• [SUPPLIED ENTRIES]
(** Taking a finite number from a number that is not NaN does not give NaN. *)
Lemma sub_finite_not_NaN (x y : float) :
  isNaN x = false -> isFinite y = true -> isNaN (x - y) = false.
Proof.
  rewrite !isNaN_false_spec, FloatAxioms.sub_spec. intros Hx Hy.
  assert (Hy' : exists s, Prim2SF y = S754_zero s \/ exists m e, Prim2SF y = S754_finite s m e).
  { unfold isFinite, is_finite, is_infinity in Hy.
    apply negb_true_iff, orb_false_iff in Hy as [Hn Hi].
    apply (isNaN_false_spec y) in Hn. rewrite FloatAxioms.eqb_spec, abs_spec in Hi.
    destruct (Prim2SF y) as [s|s| |s m e]; [by exists s; left| done |done|].
    exists s. right. by exists m, e. }
  destruct Hy' as (s & [Hy'|(m & e & Hy')]); rewrite Hy'.
  - destruct (Prim2SF x) as [sx|sx| |sx mx ex]; cbn; try done. by destruct sx, s.
  - destruct (Prim2SF x) as [sx|sx| |sx mx ex]; cbn; try done.
    apply binary_normalize_not_nan.
Qed.

Lemma ltb_leb (x y : float) : (x <? y)%float = true -> (x <=? y)%float = true.
Proof.
  rewrite FloatAxioms.ltb_spec, FloatAxioms.leb_spec. unfold SFltb, SFleb.
  by destruct (SFcompare (Prim2SF x) (Prim2SF y)) as [[]|].
Qed.

Lemma not_ltb_leb (x y : float) :
  isNaN x = false -> isNaN y = false ->
  (x <? y)%float = false -> (y <? x)%float = false -> (x <=? y)%float = true.
Proof.
  rewrite !isNaN_false_spec, !FloatAxioms.ltb_spec, FloatAxioms.leb_spec. unfold SFltb, SFleb.
  intros Hx Hy.
  destruct (SFcompare_is_Some _ _ Hx Hy) as [c Hc]. rewrite Hc.
  destruct c; [done|done|]. intros _.
  (* x > y: then y < x *)
  assert (H : SFcompare (Prim2SF y) (Prim2SF x) = Some Lt); [|by rewrite H].
  revert Hc. clear.
  destruct (Prim2SF x) as [s|s| |s m e], (Prim2SF y) as [s'|s'| |s' m' e']; cbn;
    try done; try (by destruct s); try (by destruct s'); try (by destruct s, s').
  change (PosDef.Pos.compare_cont Eq m m') with (Pos.compare m m').
  change (PosDef.Pos.compare_cont Eq m' m) with (Pos.compare m' m).
  rewrite (Z.compare_antisym e e'), (Pos.compare_antisym m m').
  destruct s, s'; try done; destruct (e ?= e'); cbn; try done;
    destruct (m ?= m')%positive; cbn; done.
Qed.

End NumberFacts.

(** ** The responsive width *)

Section ResponsiveWidth.

Import Chart.

(** X14. [getResponsiveWidth] never exceeds 1200.  It answers ["100%"]
    exactly when the container width is missing, zero or NaN; otherwise it
    answers a number that is not NaN and is at most 1200, namely the width
    less 40 or else 1200.  For a width below 40 that number is negative. *)
Theorem getResponsiveWidth_at_most_1200 :
  getResponsiveWidth None = VString "100%" /\
  (forall w, getResponsiveWidth (Some w) = VString "100%" <->
             isNaN w = true \/ (w =? 0)%float = true) /\
  (forall w, isNaN w = false -> (w =? 0)%float = false ->
     exists n, getResponsiveWidth (Some w) = VNumber n /\
               isNaN n = false /\ (n <=? 1200)%float = true /\
               (n = (w - 40)%float \/ n = 1200%float)) /\
  getResponsiveWidth (Some 800%float) = VNumber 760 /\
  getResponsiveWidth (Some 5000%float) = VNumber 1200 /\
  getResponsiveWidth (Some 30%float) = VNumber (-10).
Proof.
  split; [done|]. split; [|split].
  - intros w. unfold getResponsiveWidth, truthy.
    destruct (isNaN w), (w =? 0)%float; cbn;
      (split; [intros H; try done; auto|intros [H|H]; done]).
  - intros w Hn Hz. unfold getResponsiveWidth, truthy. rewrite Hn, Hz. cbn.
    eexists. split; [done|].
    assert (Hx : isNaN (w - 40) = false) by (by apply sub_finite_not_NaN).
    assert (H12 : isNaN 1200 = false) by reflexivity.
    unfold Math_min. rewrite Hx, H12. cbn [orb].
    destruct (w - 40 <? 1200)%float eqn:Hlt; [|destruct (1200 <? w - 40)%float eqn:Hgt].
    + split; [done|]. split; [by apply ltb_leb|by left].
    + split; [done|]. split; [done|by right].
    + assert (Hle : (w - 40 <=? 1200)%float = true) by (by apply not_ltb_leb).
      destruct (get_sign (w - 40)); split; try done; split; try done; tauto.
  - split; [|split]; vm_compute; reflexivity.
Qed.
(** X19 (reachable sessions are well formed). Every session reached from a
    fresh one by runs of the script is empty or holds the four fields with a
    stage among the three; the transcript is a list of dicts with the keys
    [text] and [image] that is empty or starts with the opening sentence; in
    [world_forge] the bible is unset and the transcript and the choices are
    empty; in [story_start] the choices are empty; in [story_cycle] the
    transcript holds at least two chapters. *)
Theorem reachable_session_ok w g : reachable w g -> session_ok (session w).
Proof.
  induction 1 as [bc cc ic|w g e ev r w' t _ IH Hrun]; [by left|].
  by eapply run_keeps_session_ok.
Qed.

(** ** The page of the story cycle *)

Lemma subscript_chapter_text tx img : subscript (chapter tx img) k_text = inr tx.
Proof. reflexivity. Qed.

Lemma subscript_chapter_image tx img : subscript (chapter tx img) k_image = inr img.
Proof. reflexivity. Qed.

Lemma render_chapter_eq tx img w :
  render_chapter (chapter tx img) w =
    (Ret tt, w, Ui <$> ((if truthy img then [StImage img] else []) ++ [StMarkdown tx])).
Proof.
  unfold render_chapter, mbind, M_bind.
  rewrite subscript_chapter_image, subscript_chapter_text. cbn.
  by destruct (truthy img).
Qed.

Lemma render_eq l w :
  for_each (transcript l) render_chapter w = (Ret tt, w, Ui <$> page_of l).
Proof.
  induction l as [|[tx img] l IH]; [done|].
  cbn [transcript fmap list_fmap for_each]. unfold mbind at 1, M_bind at 1.
  rewrite render_chapter_eq. fold (transcript l). rewrite IH.
  unfold page_of. cbn [fmap list_fmap concat]. by rewrite !fmap_app.
Qed.

Lemma map_m_text l :
  map_m (fun ch => subscript ch k_text) (transcript l) = inr (l.*1).
Proof.
  induction l as [|[tx img] l IH]; [done|].
  cbn [transcript fmap list_fmap map_m]. rewrite subscript_chapter_text.
  fold (transcript l). by rewrite IH.
Qed.

Lemma joined_story_eq w l :
  chapters_of w = Some (PList (transcript l)) ->
  joined_story w =
    (match all_str (l.*1) with
     | Some texts => Ret (PStr (str_join space texts))
     | None => Throw (Raise TypeError)
     end, w, []).
Proof.
  intros Hch. unfold joined_story, get_attr, mbind, M_bind.
  unfold chapters_of in Hch. rewrite Hch. cbn. rewrite map_m_text. cbn.
  unfold py_join. by destruct (all_str (l.*1)).
Qed.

• [EXERCISE PROMPT] Every line of the listing that holds the word "PosDef" is to be found and copied.

• [ANSWER FOR THE TASK]
  change (PosDef.Pos.compare_cont Eq m m') with (Pos.compare m m').
  change (PosDef.Pos.compare_cont Eq m' m) with (Pos.compare m' m).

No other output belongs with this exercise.